- _Task brief_:
Search the records below for the word "sockets", then return every line where it appears.

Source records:
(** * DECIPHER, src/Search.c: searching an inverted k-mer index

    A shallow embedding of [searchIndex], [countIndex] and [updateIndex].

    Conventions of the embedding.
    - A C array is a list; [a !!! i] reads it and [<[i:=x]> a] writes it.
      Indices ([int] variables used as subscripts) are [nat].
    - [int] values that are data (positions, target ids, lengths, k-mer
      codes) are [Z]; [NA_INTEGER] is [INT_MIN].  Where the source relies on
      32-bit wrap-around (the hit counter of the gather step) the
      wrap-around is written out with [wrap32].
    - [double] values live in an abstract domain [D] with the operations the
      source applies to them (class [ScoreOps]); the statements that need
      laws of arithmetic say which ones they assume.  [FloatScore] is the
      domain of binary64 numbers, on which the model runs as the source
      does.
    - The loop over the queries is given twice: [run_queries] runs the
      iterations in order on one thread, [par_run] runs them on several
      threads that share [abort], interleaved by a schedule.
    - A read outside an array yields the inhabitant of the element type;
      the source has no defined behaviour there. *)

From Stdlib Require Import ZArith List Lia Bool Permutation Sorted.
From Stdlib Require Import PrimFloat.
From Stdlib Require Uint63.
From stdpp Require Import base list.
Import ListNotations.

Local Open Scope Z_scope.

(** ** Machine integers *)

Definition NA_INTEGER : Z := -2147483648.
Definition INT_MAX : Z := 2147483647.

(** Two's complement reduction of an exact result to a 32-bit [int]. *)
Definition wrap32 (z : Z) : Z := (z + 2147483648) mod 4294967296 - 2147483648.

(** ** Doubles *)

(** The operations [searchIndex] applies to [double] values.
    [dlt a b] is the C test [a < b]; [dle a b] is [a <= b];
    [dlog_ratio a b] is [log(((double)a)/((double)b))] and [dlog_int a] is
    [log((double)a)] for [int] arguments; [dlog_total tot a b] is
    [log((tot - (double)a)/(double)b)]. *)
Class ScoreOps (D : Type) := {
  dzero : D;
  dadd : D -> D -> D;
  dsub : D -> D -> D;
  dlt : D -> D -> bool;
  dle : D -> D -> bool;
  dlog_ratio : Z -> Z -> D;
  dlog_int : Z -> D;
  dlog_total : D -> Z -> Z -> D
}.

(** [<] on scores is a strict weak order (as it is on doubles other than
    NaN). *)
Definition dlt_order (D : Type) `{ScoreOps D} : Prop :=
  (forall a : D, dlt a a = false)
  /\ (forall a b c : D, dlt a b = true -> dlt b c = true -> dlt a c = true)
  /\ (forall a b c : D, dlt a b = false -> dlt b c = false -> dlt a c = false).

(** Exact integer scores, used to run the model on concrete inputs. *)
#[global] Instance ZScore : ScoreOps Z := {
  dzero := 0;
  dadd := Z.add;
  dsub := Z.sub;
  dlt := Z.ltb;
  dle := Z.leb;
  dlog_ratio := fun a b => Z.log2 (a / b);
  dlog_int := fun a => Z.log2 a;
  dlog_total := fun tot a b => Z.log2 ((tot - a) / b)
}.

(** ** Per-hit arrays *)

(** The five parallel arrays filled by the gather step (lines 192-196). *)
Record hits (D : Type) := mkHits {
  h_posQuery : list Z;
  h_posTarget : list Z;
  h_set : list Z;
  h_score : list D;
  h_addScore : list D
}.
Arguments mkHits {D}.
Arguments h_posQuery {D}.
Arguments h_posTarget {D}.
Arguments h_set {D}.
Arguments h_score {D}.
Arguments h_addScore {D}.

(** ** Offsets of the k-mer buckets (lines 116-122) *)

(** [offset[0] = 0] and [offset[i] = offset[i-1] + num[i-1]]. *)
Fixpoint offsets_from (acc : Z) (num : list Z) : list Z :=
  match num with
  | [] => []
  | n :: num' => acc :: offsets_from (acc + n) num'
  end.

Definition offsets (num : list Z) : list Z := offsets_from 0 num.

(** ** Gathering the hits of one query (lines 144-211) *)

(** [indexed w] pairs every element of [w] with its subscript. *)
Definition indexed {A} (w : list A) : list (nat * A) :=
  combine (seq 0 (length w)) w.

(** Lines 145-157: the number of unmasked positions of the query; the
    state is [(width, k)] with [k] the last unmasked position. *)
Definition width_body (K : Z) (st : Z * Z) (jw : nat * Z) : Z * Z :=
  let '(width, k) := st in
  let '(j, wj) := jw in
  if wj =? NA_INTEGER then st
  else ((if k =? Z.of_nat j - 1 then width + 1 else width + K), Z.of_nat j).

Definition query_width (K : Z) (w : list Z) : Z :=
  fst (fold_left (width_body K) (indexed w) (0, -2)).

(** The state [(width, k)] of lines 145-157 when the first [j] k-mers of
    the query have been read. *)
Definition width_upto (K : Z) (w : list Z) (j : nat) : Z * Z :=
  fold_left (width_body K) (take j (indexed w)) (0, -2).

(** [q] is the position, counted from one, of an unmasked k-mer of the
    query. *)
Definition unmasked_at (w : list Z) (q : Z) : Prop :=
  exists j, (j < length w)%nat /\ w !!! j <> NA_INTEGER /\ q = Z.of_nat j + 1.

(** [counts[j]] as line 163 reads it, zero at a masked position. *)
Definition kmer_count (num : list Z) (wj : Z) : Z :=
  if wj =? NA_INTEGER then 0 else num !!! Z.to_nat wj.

---

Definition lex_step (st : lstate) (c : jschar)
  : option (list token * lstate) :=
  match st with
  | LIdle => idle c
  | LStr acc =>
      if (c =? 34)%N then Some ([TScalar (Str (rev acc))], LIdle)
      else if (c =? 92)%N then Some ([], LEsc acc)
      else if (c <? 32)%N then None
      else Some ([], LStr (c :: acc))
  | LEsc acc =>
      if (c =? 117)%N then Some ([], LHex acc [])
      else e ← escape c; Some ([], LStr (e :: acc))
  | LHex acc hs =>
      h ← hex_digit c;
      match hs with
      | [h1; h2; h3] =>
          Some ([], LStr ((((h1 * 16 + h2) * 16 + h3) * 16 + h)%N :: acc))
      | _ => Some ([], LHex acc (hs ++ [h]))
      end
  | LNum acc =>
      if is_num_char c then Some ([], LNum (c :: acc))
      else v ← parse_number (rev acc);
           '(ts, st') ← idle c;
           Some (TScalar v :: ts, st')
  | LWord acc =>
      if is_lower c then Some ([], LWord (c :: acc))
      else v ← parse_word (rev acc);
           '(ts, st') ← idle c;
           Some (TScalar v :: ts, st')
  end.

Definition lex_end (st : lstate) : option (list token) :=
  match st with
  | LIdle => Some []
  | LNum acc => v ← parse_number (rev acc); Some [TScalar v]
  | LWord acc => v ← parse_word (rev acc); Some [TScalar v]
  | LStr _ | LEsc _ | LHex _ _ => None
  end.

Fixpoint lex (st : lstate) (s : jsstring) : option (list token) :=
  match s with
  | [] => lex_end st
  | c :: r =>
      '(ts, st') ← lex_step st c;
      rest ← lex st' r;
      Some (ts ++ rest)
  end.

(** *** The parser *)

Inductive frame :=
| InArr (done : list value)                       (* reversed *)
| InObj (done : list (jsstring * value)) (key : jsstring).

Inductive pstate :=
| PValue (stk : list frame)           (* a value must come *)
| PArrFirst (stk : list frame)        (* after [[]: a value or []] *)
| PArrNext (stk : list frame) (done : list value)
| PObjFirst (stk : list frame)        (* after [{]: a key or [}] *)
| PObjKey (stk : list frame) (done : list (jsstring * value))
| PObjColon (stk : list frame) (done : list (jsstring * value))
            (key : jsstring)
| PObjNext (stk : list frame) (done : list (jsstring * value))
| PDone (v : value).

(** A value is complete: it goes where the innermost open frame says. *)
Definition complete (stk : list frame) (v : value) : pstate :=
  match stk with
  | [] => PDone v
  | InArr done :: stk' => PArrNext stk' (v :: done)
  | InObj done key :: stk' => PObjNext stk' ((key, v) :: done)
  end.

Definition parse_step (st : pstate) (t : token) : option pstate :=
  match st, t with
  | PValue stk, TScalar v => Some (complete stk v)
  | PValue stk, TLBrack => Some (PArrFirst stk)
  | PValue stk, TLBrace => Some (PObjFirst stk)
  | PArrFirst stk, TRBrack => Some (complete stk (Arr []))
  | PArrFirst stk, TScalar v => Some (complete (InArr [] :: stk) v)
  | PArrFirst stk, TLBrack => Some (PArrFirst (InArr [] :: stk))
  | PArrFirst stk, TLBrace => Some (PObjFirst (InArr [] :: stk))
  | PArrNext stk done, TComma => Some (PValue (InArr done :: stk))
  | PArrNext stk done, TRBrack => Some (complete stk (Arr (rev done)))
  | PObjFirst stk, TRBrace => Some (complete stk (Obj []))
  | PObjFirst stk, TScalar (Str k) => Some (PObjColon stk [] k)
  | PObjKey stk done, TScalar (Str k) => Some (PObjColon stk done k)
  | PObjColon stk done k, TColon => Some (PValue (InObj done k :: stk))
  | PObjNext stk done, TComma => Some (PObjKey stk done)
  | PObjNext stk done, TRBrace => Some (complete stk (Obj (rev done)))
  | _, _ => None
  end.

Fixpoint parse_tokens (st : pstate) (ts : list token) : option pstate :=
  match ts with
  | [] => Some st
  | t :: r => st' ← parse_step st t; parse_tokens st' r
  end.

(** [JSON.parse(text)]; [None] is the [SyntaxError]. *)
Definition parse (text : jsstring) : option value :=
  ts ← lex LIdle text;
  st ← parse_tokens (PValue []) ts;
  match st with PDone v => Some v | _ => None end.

---

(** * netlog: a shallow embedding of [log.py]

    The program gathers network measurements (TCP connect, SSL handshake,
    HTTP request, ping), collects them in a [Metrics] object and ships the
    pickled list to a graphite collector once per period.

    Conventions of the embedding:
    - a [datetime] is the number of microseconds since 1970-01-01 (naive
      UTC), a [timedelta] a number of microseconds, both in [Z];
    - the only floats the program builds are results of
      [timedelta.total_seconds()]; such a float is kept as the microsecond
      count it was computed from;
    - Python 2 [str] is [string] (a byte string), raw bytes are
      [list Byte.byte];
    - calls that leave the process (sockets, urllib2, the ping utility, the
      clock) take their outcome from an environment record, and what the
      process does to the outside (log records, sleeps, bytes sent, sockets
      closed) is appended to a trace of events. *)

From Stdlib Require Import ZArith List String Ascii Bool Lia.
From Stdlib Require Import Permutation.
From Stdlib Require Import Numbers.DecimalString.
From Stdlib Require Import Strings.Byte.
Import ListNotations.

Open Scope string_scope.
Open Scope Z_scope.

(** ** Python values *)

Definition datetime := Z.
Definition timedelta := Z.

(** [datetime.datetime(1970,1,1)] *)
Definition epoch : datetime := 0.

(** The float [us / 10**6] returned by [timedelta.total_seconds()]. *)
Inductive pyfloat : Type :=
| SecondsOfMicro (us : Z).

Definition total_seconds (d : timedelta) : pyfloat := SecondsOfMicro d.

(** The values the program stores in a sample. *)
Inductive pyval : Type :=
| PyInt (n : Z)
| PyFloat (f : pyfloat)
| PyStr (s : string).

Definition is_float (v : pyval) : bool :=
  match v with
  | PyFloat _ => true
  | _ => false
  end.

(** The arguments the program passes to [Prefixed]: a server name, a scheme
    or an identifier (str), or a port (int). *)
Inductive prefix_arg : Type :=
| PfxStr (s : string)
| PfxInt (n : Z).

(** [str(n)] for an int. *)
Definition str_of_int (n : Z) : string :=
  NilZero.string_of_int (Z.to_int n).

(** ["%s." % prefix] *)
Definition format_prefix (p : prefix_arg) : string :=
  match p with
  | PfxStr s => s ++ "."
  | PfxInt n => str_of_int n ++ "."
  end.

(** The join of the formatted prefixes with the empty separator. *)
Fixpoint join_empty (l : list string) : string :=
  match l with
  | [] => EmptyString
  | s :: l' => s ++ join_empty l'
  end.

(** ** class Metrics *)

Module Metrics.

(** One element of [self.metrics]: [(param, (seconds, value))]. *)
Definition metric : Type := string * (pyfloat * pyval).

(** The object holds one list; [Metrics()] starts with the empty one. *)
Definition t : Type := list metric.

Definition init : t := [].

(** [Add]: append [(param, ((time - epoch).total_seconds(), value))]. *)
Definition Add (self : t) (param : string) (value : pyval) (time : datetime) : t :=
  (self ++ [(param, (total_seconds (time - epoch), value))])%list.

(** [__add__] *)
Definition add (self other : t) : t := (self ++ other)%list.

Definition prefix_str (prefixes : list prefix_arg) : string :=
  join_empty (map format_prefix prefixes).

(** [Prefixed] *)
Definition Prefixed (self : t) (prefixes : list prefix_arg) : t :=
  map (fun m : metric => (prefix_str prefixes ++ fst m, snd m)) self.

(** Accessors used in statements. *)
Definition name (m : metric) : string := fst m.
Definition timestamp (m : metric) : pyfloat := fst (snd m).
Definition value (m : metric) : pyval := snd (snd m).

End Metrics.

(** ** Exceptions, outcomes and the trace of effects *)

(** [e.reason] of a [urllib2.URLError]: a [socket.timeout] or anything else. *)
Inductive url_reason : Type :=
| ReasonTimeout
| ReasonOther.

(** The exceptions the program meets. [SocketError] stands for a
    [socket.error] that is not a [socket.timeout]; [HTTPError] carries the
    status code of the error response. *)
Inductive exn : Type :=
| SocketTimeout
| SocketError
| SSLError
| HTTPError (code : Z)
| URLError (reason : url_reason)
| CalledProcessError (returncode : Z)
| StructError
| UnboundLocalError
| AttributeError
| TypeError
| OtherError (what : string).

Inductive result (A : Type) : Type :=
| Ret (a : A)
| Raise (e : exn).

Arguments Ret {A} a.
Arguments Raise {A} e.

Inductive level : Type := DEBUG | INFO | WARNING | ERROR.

- _Written answer_:
    - calls that leave the process (sockets, urllib2, the ping utility, the
      process does to the outside (log records, sleeps, bytes sent, sockets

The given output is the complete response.